OpenAI, the maker of the hit chatbot ChatGPT, made official its prep for a blockbuster public listing – where it will test investor appetite for its cash-burning business. 

The Sam Altman-led company – which ignited the artificial-intelligence frenzy in 2022 – said Monday that it confidentially filed initial public offering paperwork with the Securities and Exchange Commission, setting OpenAI up to go public as soon as the fall. 

An OpenAI IPO – along with planned listings by its competitors Anthropic and SpaceX, which owns xAI – will be a consequential test for the red-hot companies. 

OpenAI’s brief statement didn’t set a precise timeline: “We have not decided on timing yet; it may be a while because there are things we want to do that are likely easier as a private company. But it’s a complicated set of tradeoffs and this gives us the option to go public sooner if that ends up being best.” 

Shares of OpenAI, SpaceX and Anthropic are all expected to hit public markets this year in what will be a critical test for investor appetite for the cash-burning AI companies.  

Elon Musk’s SpaceX, which earlier this year merged with his AI outfit xAI, could stage a listing later this week which could turn Musk into the world’s first trillionaire.  

Anthropic, meanwhile, said last week it confidentially filed paperwork to go public. The company, led by CEO Dario Amodei, filed the required S-1 form just days after it raised $65 billion at a post-money valuation of $965 billion – making it more valuable than OpenAI.
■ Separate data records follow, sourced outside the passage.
Lemma updateObstacles_evolves (l : list obstacle) :
  Forall2 obstacle_evolves l
          (map (fun o => set_ox (ox o - SCROLL_SPEED) o) l).
Proof.
  induction l as [|o l IH]; constructor; [|exact IH].
  unfold obstacle_evolves. destruct o; cbn.
  do 4 (split; [reflexivity|]). split; [auto|].
  intros x ->. eexists. split; [reflexivity|]. unfold_consts. lra.
Qed.

Lemma updateMelinjos_evolves (l : list melinjo) :
  Forall2 melinjo_evolves l
          (map (fun m => set_mx (mx m - SCROLL_SPEED) m) l).
Proof.
  induction l as [|m l IH]; constructor; [|exact IH].
  unfold melinjo_evolves. destruct m; cbn.
  do 3 (split; [reflexivity|]). split; [auto|].
  intros x ->. eexists. split; [reflexivity|]. unfold_consts. lra.
Qed.

Lemma checkObstacles_evolves (p : Player) (l : list obstacle) :
  Forall2 obstacle_evolves l (fst (checkObstacles p l)).
Proof.
  induction l as [|o l IH]; [constructor|].
  cbn [checkObstacles].
  match goal with |- context [if ?c then _ else _] => destruct c end.
  - apply Forall2_same. apply obstacle_evolves_refl.
  - destruct (checkObstacles p l) as [rest hit]. cbn [fst] in *.
    constructor; [|exact IH].
    match goal with |- context [if ?c then _ else _] => destruct c end;
      [|apply obstacle_evolves_refl].
    unfold obstacle_evolves. destruct o; cbn.
    do 4 (split; [reflexivity|]). split; [auto|].
    intros x ->. exists x. split; [reflexivity|lra].
Qed.

Lemma checkMelinjos_evolves (p : Player) (l : list melinjo) :
  forall e : num, Forall2 melinjo_evolves l (fst (checkMelinjos p l e)).
Proof.
  induction l as [|m l IH]; intros e; [constructor|].
  cbn [checkMelinjos].
  match goal with |- context [if ?c then _ else _] => destruct c end.
  - match goal with |- context [checkMelinjos p l ?e'] =>
      specialize (IH e'); destruct (checkMelinjos p l e') as [rest e2]
    end.
    cbn [fst] in *. constructor; [|exact IH].
    unfold melinjo_evolves. destruct m; cbn.
    do 3 (split; [reflexivity|]). split; [auto|].
    intros x ->. exists x. split; [reflexivity|lra].
  - specialize (IH e). destruct (checkMelinjos p l e) as [rest e2].
    cbn [fst] in *. constructor; [apply melinjo_evolves_refl|exact IH].
Qed.

Lemma checkCollisions_evolves (s : state) :
  Forall2 obstacle_evolves (obstacles s) (obstacles (checkCollisions s))
  /\ Forall2 melinjo_evolves (melinjos s) (melinjos (checkCollisions s)).
Proof.
  unfold checkCollisions.
  pose proof (checkObstacles_evolves (player s) (obstacles s)) as Ho.
  pose proof (checkMelinjos_evolves (player s) (melinjos s) (energy s)) as Hm.
  destruct (checkObstacles _ _) as [obs hit]. cbn [fst] in Ho.
  destruct hit.
  - split; [exact Ho|]. apply Forall2_same, melinjo_evolves_refl.
  - destruct (checkMelinjos _ _ _) as [mels e]. cbn [fst] in Hm.
    destruct (py (player s) >? CANVAS_HEIGHT); split; assumption.
Qed.

Lemma frame_updates_entities (s : state) :
  obstacles (updateEnergy (updateMelinjos (updateObstacles (updatePlayer s))))
  = map (fun o => set_ox (ox o - SCROLL_SPEED) o) (obstacles s)
  /\ melinjos (updateEnergy (updateMelinjos (updateObstacles (updatePlayer s))))
     = map (fun m => set_mx (mx m - SCROLL_SPEED) m) (melinjos s).
Proof.
  unfold updateEnergy.
  repeat match goal with |- context [if ?c then _ else _] => destruct c end;
    split; reflexivity.
Qed.

Lemma frame_updates_evolves (s : state) :
  Forall2 obstacle_evolves (obstacles s) (obstacles (frame_updates s))
  /\ Forall2 melinjo_evolves (melinjos s) (melinjos (frame_updates s)).
Proof.
  unfold frame_updates.
  set (s4 := updateEnergy (updateMelinjos (updateObstacles (updatePlayer s)))).
  destruct (checkCollisions_evolves s4) as (Ho & Hm).
  destruct (frame_updates_entities s) as (Eo & Em). fold s4 in Eo, Em.
  rewrite Eo in Ho. rewrite Em in Hm. split.
  - apply (Forall2_compose _ obstacle_evolves_trans _ _ _
             (updateObstacles_evolves _) Ho).
  - apply (Forall2_compose _ melinjo_evolves_trans _ _ _
             (updateMelinjos_evolves _) Hm).
Qed.

Lemma handleJump_entities (s : state) :
  obstacles (handleJump s) = obstacles s
  /\ melinjos (handleJump s) = melinjos s.
Proof.
  unfold handleJump.
  repeat match goal with |- context [if ?c then _ else _] => destruct c end;
    split; reflexivity.
Qed.

Lemma frame_clock_entities (ts : Q) (s : state) :
  obstacles (frame_clock ts s) = obstacles s
  /\ melinjos (frame_clock ts s) = melinjos s.
Proof.
  unfold frame_clock.
  match goal with |- context [if ?c then _ else _] => destruct c end;
    split; reflexivity.
Qed.

Lemma step_evolves (i : input) (s : state) :
  Forall2 obstacle_evolves (obstacles s) (obstacles (step i s))
  /\ Forall2 melinjo_evolves (melinjos s) (melinjos (step i s)).
Proof.
  assert (Hsame : forall s', obstacles s' = obstacles s ->
                             melinjos s' = melinjos s ->
            Forall2 obstacle_evolves (obstacles s) (obstacles s')
            /\ Forall2 melinjo_evolves (melinjos s) (melinjos s')).
  { intros s' -> ->.
    split; apply Forall2_same;
      [apply obstacle_evolves_refl|apply melinjo_evolves_refl]. }
  destruct (handleJump_entities s) as (Eo & Em).
  destruct i as [code| | |ts]; cbn [step].
  - destruct code; unfold onKeyDown; [destruct (gameActive s)|]; auto.
  - unfold onCanvasTouch. destruct (gameActive s); auto.
  - unfold onButtonTouch. destruct (gameActive s); auto.
  - rewrite gameLoop_state. destruct (gameActive s); [|auto].
    destruct (frame_updates_evolves (frame_clock ts s)) as (Ho & Hm).
    destruct (frame_clock_entities ts s) as (E1 & E2).
    rewrite E1 in Ho. rewrite E2 in Hm. auto.
Qed.

(** X10.  Over any run from any state, obstacles and pickups are never
    added, removed or reordered; their y, width, height and type never
    change; [passed] and [collected] never go back to false; and a finite x
    stays finite and never increases. *)
Theorem entities_only_scroll_and_flag (l : list input) (s : state) :
  Forall2 obstacle_evolves (obstacles s) (obstacles (run l s))
  /\ Forall2 melinjo_evolves (melinjos s) (melinjos (run l s))
  /\ List.length (obstacles (run l s)) = List.length (obstacles s)
  /\ List.length (melinjos (run l s)) = List.length (melinjos s).
Proof.
  revert s. induction l as [|i l IH]; intros s.
  - cbn. repeat split; try apply Forall2_same;
      try apply obstacle_evolves_refl; try apply melinjo_evolves_refl.
  - change (run (i :: l) s) with (run l (step i s)).
    destruct (step_evolves i s) as (Ho1 & Hm1).
    destruct (IH (step i s)) as (Ho2 & Hm2 & _).
    assert (Ho : Forall2 obstacle_evolves (obstacles s)
                         (obstacles (run l (step i s)))).
    { apply (Forall2_compose _ obstacle_evolves_trans _ _ _ Ho1 Ho2). }
    assert (Hm : Forall2 melinjo_evolves (melinjos s)
                         (melinjos (run l (step i s)))).
    { apply (Forall2_compose _ melinjo_evolves_trans _ _ _ Hm1 Hm2). }
    split; [exact Ho|]. split; [exact Hm|].
    split; symmetry; eapply Forall2_length; eassumption.
Qed.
The first of the trio to go public could see greater access to large pools of cash earmarked to back the AI juggernauts.

OpenAI top brass have reportedly worried about Anthropic beating it to the punch in holding a listing.

OpenAI has been scrambling to polish up its finances and pave a clear path to becoming profitable ahead of its planned IPO. This week the Financial Times reported that OpenAI was giving its chatbot a sweeping makeover – aiming to turn ChatGPT into a “superapp” that features coding tools and AI agents that can perform simultaneous tasks for users.

In recent months, OpenAI’s software coding capabilities have increasingly been perceived as lagging behind Anthropic’s Claude. 

The overhaul comes after details surfaced in April about how OpenAI fell short of internal revenue and user targets ahead of a potential IPO later this year — raising concerns about whether it will be able to offset massive spending on AI.